Paul Soglin, reading my post called The corporate goose, does not like my suggestion that income should be taxed when it finally reaches someone who can spend it. The context for my comment was the double taxation inherent in the corporate income tax. I don't think it makes sense to tax profit at the corporate level and tax it again when it reaches shareholders.

One solution to this is to eliminate or greatly reduce taxation of dividends and capital gains. This is the route that Congress took in the Jobs and Growth Tax Relief Reconciliation Act of 2003. (I preferred the day when legislative proposals didn't have brand names.)
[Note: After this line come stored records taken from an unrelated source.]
Lemma wp_ec2_Stop victims w Q :
  view_ok (ec2 w) → (∀ m, m ∈ victims → listed (ec2 w) m) →
  (∀ w' insts spots, spots = m_CloudID <$> filter (λ m, m_Preemptible m = true) victims →
     (∀ i, i ∈ insts ↔ spotInst (ec2 w) spots i ∨ i ∈ m_CloudID <$> filter (λ m, m_Preemptible m = false) victims) →
     ec2 w' = without insts spots (ec2 w) → Q (Val ()) w') →
  wp (ec2_Stop victims) w Q.
Proof.
  intros Hok Hv HQ. unfold ec2_Stop. set (spots := m_CloudID <$> filter (λ m, m_Preemptible m = true) victims).
  set (ids := m_CloudID <$> filter (λ m, m_Preemptible m = false) victims). wp_bind.
  assert (∀ s, s ∈ spots → is_Some (v_spots (ec2 w) !! s)) as Hspots.
  { intros c (m & -> & [Hp Hm%Hv]%list_elem_of_filter)%list_elem_of_fmap. by apply listed_preemptible. }
  assert (∀ i, i ∈ ids → is_Some (v_insts (ec2 w) !! i)) as Hids.
  { intros c (m & -> & [Hp Hm%Hv]%list_elem_of_filter)%list_elem_of_fmap.
    destruct (listed_reserved _ _ Hok Hm Hp) as (x & -> & _). eauto. }
  apply (wp_mono _ _ (λ r w1, r = Val () ∧ ∃ insts, (∀ i, i ∈ insts ↔ spotInst (ec2 w) spots i) ∧
    ec2 w1 = without insts spots (ec2 w))).
  { case_bool as [Hne|Hnil].
    - eapply wp_stopSpots; [done|done|]. eauto.
    - wp_ret. apply dec_stable in Hnil. split; [done|]. exists []. rewrite Hnil. split.
      + intros i. split; [by intros ?%elem_of_nil|]. by intros (s & y & ?%elem_of_nil & _).
      + unfold without. rewrite cancelled_nil, terminated_nil. by destruct (ec2 w). }
  intros r w1 [-> (insts & Hi & Hw1)]. wp_bind.
  apply (wp_mono _ _ (λ r w2, r = Val () ∧ ec2 w2 = without (insts ++ ids) spots (ec2 w))).
  { case_bool as [Hne|Hnil].
    - eapply wp_mono; [apply TerminateInstances_ok|].
      + intros i [x Hx]%Hids. rewrite Hw1. simpl. rewrite lookup_terminated, Hx. eauto.
      + intros r w2 [-> Hw2]. split; [done|]. rewrite Hw2, Hw1. unfold without. simpl. by rewrite terminated_app.
    - wp_ret. apply dec_stable in Hnil as ->. by rewrite app_nil_r. }
  intros r w2 [-> Hw2]. wp_ret. eapply HQ; [reflexivity| |exact Hw2]. intros i. by rewrite elem_of_app, Hi.
Qed.
(** What is listed afterwards. *)
Section afterwards.
Context (v : ec2View) (victims : list Machine) (insts spots : list string).
Hypothesis Hok : view_ok v.
Hypothesis Hv : ∀ m, m ∈ victims → listed v m.
Hypothesis Hspots : spots = m_CloudID <$> filter (λ m, m_Preemptible m = true) victims.
Hypothesis Hinsts : ∀ i, i ∈ insts ↔ spotInst v spots i ∨ i ∈ m_CloudID <$> filter (λ m, m_Preemptible m = false) victims.

Lemma spot_victim s : is_Some (v_spots v !! s) → s ∈ spots ↔ s ∈ m_CloudID <$> victims.
Proof.
  intros [y Hy]. rewrite Hspots, !list_elem_of_fmap. setoid_rewrite list_elem_of_filter. split; [naive_solver|].
  intros (m & -> & Hm). exists m. split_and!; [done| |done]. destruct (m_Preemptible m) eqn:Hp; [done|].
  destruct (listed_reserved _ _ Hok (Hv _ Hm) Hp) as (x & Hx & _).
  rewrite (vo_disjoint _ Hok _ ltac:(eauto)) in Hy. done.
Qed.

Lemma inst_victim i x : v_insts v !! i = Some x → i ∈ insts ↔ instCid x ∈ m_CloudID <$> victims.
Proof.
  intros Hx. rewrite Hinsts. unfold instCid. destruct (SpotInstanceRequestId (i_obj x)) as [s|] eqn:Hs.
  - destruct (vo_inst_spot _ Hok _ _ _ Hx Hs) as (y & Hy & Hyi). rewrite <-spot_victim by eauto. split.
    + intros [(s' & y' & Hin & Hy' & Hi)|(m & -> & [Hp Hm]%list_elem_of_filter)%list_elem_of_fmap].
      * destruct (vo_spot_inst _ Hok _ _ _ Hy' Hi) as (x' & Hx' & Hs'). simplify_eq. congruence.
      * destruct (listed_reserved _ _ Hok (Hv _ Hm) Hp) as (x' & Hx' & Hno). congruence.
    + intros Hin. left. by exists s, y.
  - rewrite (vo_inst_id _ Hok _ _ Hx). simpl. split.
    + intros [(s' & y' & Hin & Hy' & Hi)|(m & -> & [Hp Hm]%list_elem_of_filter)%list_elem_of_fmap].
      * destruct (vo_spot_inst _ Hok _ _ _ Hy' Hi) as (x' & Hx' & Hs'). congruence.
      * by apply list_elem_of_fmap_2.
    + intros (m & -> & Hm)%list_elem_of_fmap. right. apply list_elem_of_fmap. exists m. split; [done|].
      apply list_elem_of_filter. split; [|done]. destruct (m_Preemptible m) eqn:Hp; [|done].
      destruct (listed_preemptible _ _ Hok (Hv _ Hm) Hp) as [y Hy]. rewrite (vo_disjoint _ Hok _ ltac:(eauto)) in Hy. done.
Qed.

Lemma ourInst_without i x :
  ourInst (without insts spots v) i x ↔ ourInst v i x ∧ instCid x ∉ m_CloudID <$> victims.
Proof.
  unfold ourInst. simpl. rewrite lookup_terminated. destruct (v_insts v !! i) as [z|] eqn:Hz; simpl; [|naive_solver].
  pose proof (inst_victim i z Hz) as Hiv. case_decide as Hd.
  - split; [by intros ([= <-] & _ & ?)|]. intros ([[= ->] _] & Hno). tauto.
  - split; [intros ([= ->] & ? & ?); tauto|]. intros ([[= ->] ?] & _). tauto.
Qed.

Lemma ourSpot_without s y :
  ourSpot (without insts spots v) s y ↔ ourSpot v s y ∧ s ∉ m_CloudID <$> victims.
Proof.
  unfold ourSpot. simpl. rewrite lookup_cancelled. destruct (v_spots v !! s) as [z|] eqn:Hz; simpl; [|naive_solver].
  pose proof (spot_victim s ltac:(eauto)) as Hsv. case_decide as Hd.
  - split; [|intros ([[= ->] _] & Hno); tauto]. intros ([= <-] & _ & Ht). simpl in Ht.
    unfold trackedSpotStates in Ht. rewrite !elem_of_cons, elem_of_nil in Ht. by destruct Ht as [|[|]].
  - split; [intros ([= ->] & ? & ?); tauto|]. intros ([[= ->] ?] & _). tauto.
Qed.

Lemma unbooted_without s y :
  unbooted (without insts spots v) s y ↔ unbooted v s y ∧ s ∉ m_CloudID <$> victims.
Proof.
  unfold unbooted. setoid_rewrite ourSpot_without. setoid_rewrite ourInst_without. split.
  - intros [[Hs Hno] Hi]. split_and!; [done| |done]. intros i x Hx Hsx. apply (Hi i x); [|done]. split; [done|].
    unfold instCid. by rewrite Hsx.
  - intros [[Hs Hi] Hno]. split; [done|]. intros i x [Hx _]. by apply (Hi i).
Qed.

Lemma listed_without m :
  listed (without insts spots v) m ↔ listed v m ∧ m_CloudID m ∉ m_CloudID <$> victims.
Proof.
  unfold listed. setoid_rewrite unbooted_without. setoid_rewrite ourInst_without. split.
  - intros [(i & x & [Hx Hno] & ->)|(s & y & [Hs Hno] & ->)].
    + split; [left; by exists i, x|]. change (instAws (without insts spots v)) with (instAws v).
      rewrite (inst_cid v i x); [done|done|apply Hx].
    + split; [right; by exists s, y|]. rewrite (spot_cid v s y); [done|done|apply Hs].
  - intros [[(i & x & Hx & ->)|(s & y & Hs & ->)] Hno].
    + left. exists i, x. rewrite (inst_cid v i x) in Hno by (done || apply Hx). done.
    + right. exists s, y. rewrite (spot_cid v s y) in Hno by (done || apply Hs). done.
Qed.
End afterwards.

Lemma without_insts insts spots v i x :
  v_insts (without insts spots v) !! i = Some x → ∃ z, v_insts v !! i = Some z ∧ i_obj x = i_obj z.
Proof. simpl. rewrite lookup_terminated. destruct (v_insts v !! i) as [z|]; [|done]. intros [= <-]. exists z. by case_decide. Qed.
Lemma without_spots insts spots v s y :
  v_spots (without insts spots v) !! s = Some y → ∃ z, v_spots v !! s = Some z ∧ s_obj y = s_obj z.
Proof. simpl. rewrite lookup_cancelled. destruct (v_spots v !! s) as [z|]; [|done]. intros [= <-]. exists z. by case_decide. Qed.

Lemma without_ok insts spots v : view_ok v → view_ok (without insts spots v).
Proof.
  intros Hok. split; [| | | | | | |apply Hok|apply Hok].
  - intros i x (z & Hz & ->)%without_insts. by apply (vo_inst_id _ Hok).
  - intros s y (z & Hz & ->)%without_spots. by apply (vo_spot_id _ Hok).
  - intros i x s (z & Hz & ->)%without_insts Hs. destruct (vo_inst_spot _ Hok _ _ _ Hz Hs) as (y & Hy & Hi).
    simpl. rewrite lookup_cancelled, Hy. eexists. split; [done|]. by case_decide.
  - intros s y i (z & Hz & ->)%without_spots Hi. destruct (vo_spot_inst _ Hok _ _ _ Hz Hi) as (x & Hx & Hs).
    simpl. rewrite lookup_terminated, Hx. eexists. split; [done|]. by case_decide.
  - intros i [x (z & Hz & _)%without_insts]. simpl. rewrite lookup_cancelled. by rewrite (vo_disjoint _ Hok i ltac:(eauto)).
  - intros i x (z & Hz & ->)%without_insts. by apply (vo_disks _ Hok _ _ Hz).
  - intros s y (z & Hz & ->)%without_spots. by apply (vo_launch _ Hok _ _ Hz).
Qed.

(** [List] reports each running instance of the namespace and each spot request
    that is open or active and has no running instance, once, as a machine of
    this provider and region; stopping any of the listed machines succeeds, and
    listing again then gives exactly the others. *)
Theorem ec2_Stop_removes n n' w :
  view_ok (ec2 w) →
  wp (ec2_List prvdr n) w (λ r w1, ∃ ms, r = Val ms ∧ (∀ m, m ∈ ms ↔ listed (ec2 w) m) ∧
    Forall (λ m, m_Provider m = Amazon ∧ m_Region m = ec2_region prvdr) ms ∧
    ∀ victims, (∀ m, m ∈ victims → m ∈ ms) →
      wp (ec2_Stop victims) w1 (λ r w2, r = Val () ∧
        wp (ec2_List prvdr n') w2 (λ r w3, ∃ ms', r = Val ms' ∧
          ms' ≡ₚ filter (λ m, m_CloudID m ∉ m_CloudID <$> victims) ms))).
Proof.
  intros Hok. eapply wp_ec2_List; [done|]. intros w1 ms Hw1 Hnd Hms. exists ms. split_and!; [done|done| |].
  { apply Forall_forall. by intros m [(? & ? & _ & ->)|(? & ? & _ & ->)]%Hms. }
  intros victims Hv. assert (∀ m, m ∈ victims → listed (ec2 w) m) as Hl by (intros m Hm; by apply Hms, Hv).
  eapply wp_ec2_Stop; [by rewrite Hw1|by rewrite Hw1|]. rewrite Hw1. intros w2 insts spots Hsp Hi Hw2. split; [done|].
  eapply wp_ec2_List; [rewrite Hw2; by apply without_ok|]. intros w3 ms' _ Hnd' Hms'. exists ms'. split; [done|].
  apply NoDup_Permutation; [by eapply NoDup_fmap_1|by eapply NoDup_filter, NoDup_fmap_1|].
  intros m. rewrite list_elem_of_filter, Hms, Hms', Hw2. rewrite (listed_without (ec2 w) victims insts spots) by done. tauto.
Qed.

(** ** Booting *)

Section boot.
Context (script : Machine → string → string).

Lemma derefAll_ok l ids : l = Some <$> ids → derefAll l = Ok ids.
Proof. intros ->. induction ids as [|i ids IH]; [done|]. csimpl. simpl. by rewrite IH. Qed.

(** New objects with their IDs, none of which was in use. *)
Definition newIn {V} (m : gmap string V) (news : list (string * V)) : Prop :=
  NoDup news.*1 ∧ Forall (λ p, m !! p.1 = None) news.

Lemma newIn_app {V} (m : gmap string V) a b :
  newIn m a → newIn (list_to_map a ∪ m) b →
  newIn m (a ++ b) ∧ list_to_map b ∪ (list_to_map a ∪ m) = list_to_map (a ++ b) ∪ m.
Proof.
  intros [Hna Hfa] [Hnb Hfb]. assert (∀ i, i ∈ b.*1 → (list_to_map a : gmap string V) !! i = None ∧ m !! i = None) as Hb.
  { intros i (p & -> & Hp)%list_elem_of_fmap. rewrite Forall_forall in Hfb. by apply lookup_union_None, Hfb. }
  split; [split|].
  - rewrite fmap_app. apply NoDup_app. split_and!; [done| |done]. intros i Hi [Hn _]%Hb.
    by apply not_elem_of_list_to_map_2 in Hn.
  - apply Forall_app. split; [done|]. apply Forall_forall. intros p Hp. by apply Hb, list_elem_of_fmap_2.
  - rewrite list_to_map_app, map_union_assoc. f_equal. apply map_union_comm, map_disjoint_spec.
    intros i x y Hx Hy. apply elem_of_list_to_map_2 in Hx. destruct (Hb i) as [Hn _]; [|congruence].
    apply list_elem_of_fmap. by exists (i, x).
Qed.

(** The view after [insts] and [spots] were requested. *)
Definition booted v (insts : list (string * vInst)) (spots : list (string * vSpot)) v' : Prop :=
  newIn (v_insts v) insts ∧ newIn (v_spots v) spots ∧
  v' = set_spots (list_to_map spots ∪ v_spots v) (set_insts (list_to_map insts ∪ v_insts v) v).

Lemma booted_nil v : booted v [] [] v.
Proof. split_and!; [by split; constructor..|]. simpl. rewrite !(left_id_L ∅ (∪)). by destruct v. Qed.

Lemma booted_trans v1 v2 v3 ia sa ib sb :
  booted v1 ia sa v2 → booted v2 ib sb v3 → booted v1 (ia ++ ib) (sa ++ sb) v3.
Proof.
  intros (Hia & Hsa & ->) (Hib & Hsb & ->). simpl in *.
  destruct (newIn_app _ _ _ Hia Hib) as [? Hi], (newIn_app _ _ _ Hsa Hsb) as [? Hs].
  split_and!; [done..|]. unfold set_spots, set_insts. simpl. by rewrite Hi, Hs.
Qed.

Lemma Forall_fmap_const {A B} (f : A → B) b l : Forall (λ a, f a = b) l → f <$> l = replicate (length l) b.
Proof. induction 1 as [|a l Ha _ IH]; [done|]. csimpl. by rewrite Ha, IH. Qed.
This is better than complete double taxation but it's not the route I would take. I am not a fan of picking and choosing when it comes to taxation. Whether I earn my income from working for someone else or from long term investment, I ought to be taxed at the same rate (although the latter income needs to be indexed).

Paul thinks that my idea (tax the money when it reaches the shareholders) would mean "that the poorest consumer and wage earner will ultimately pay the tax, resulting in little progressivity."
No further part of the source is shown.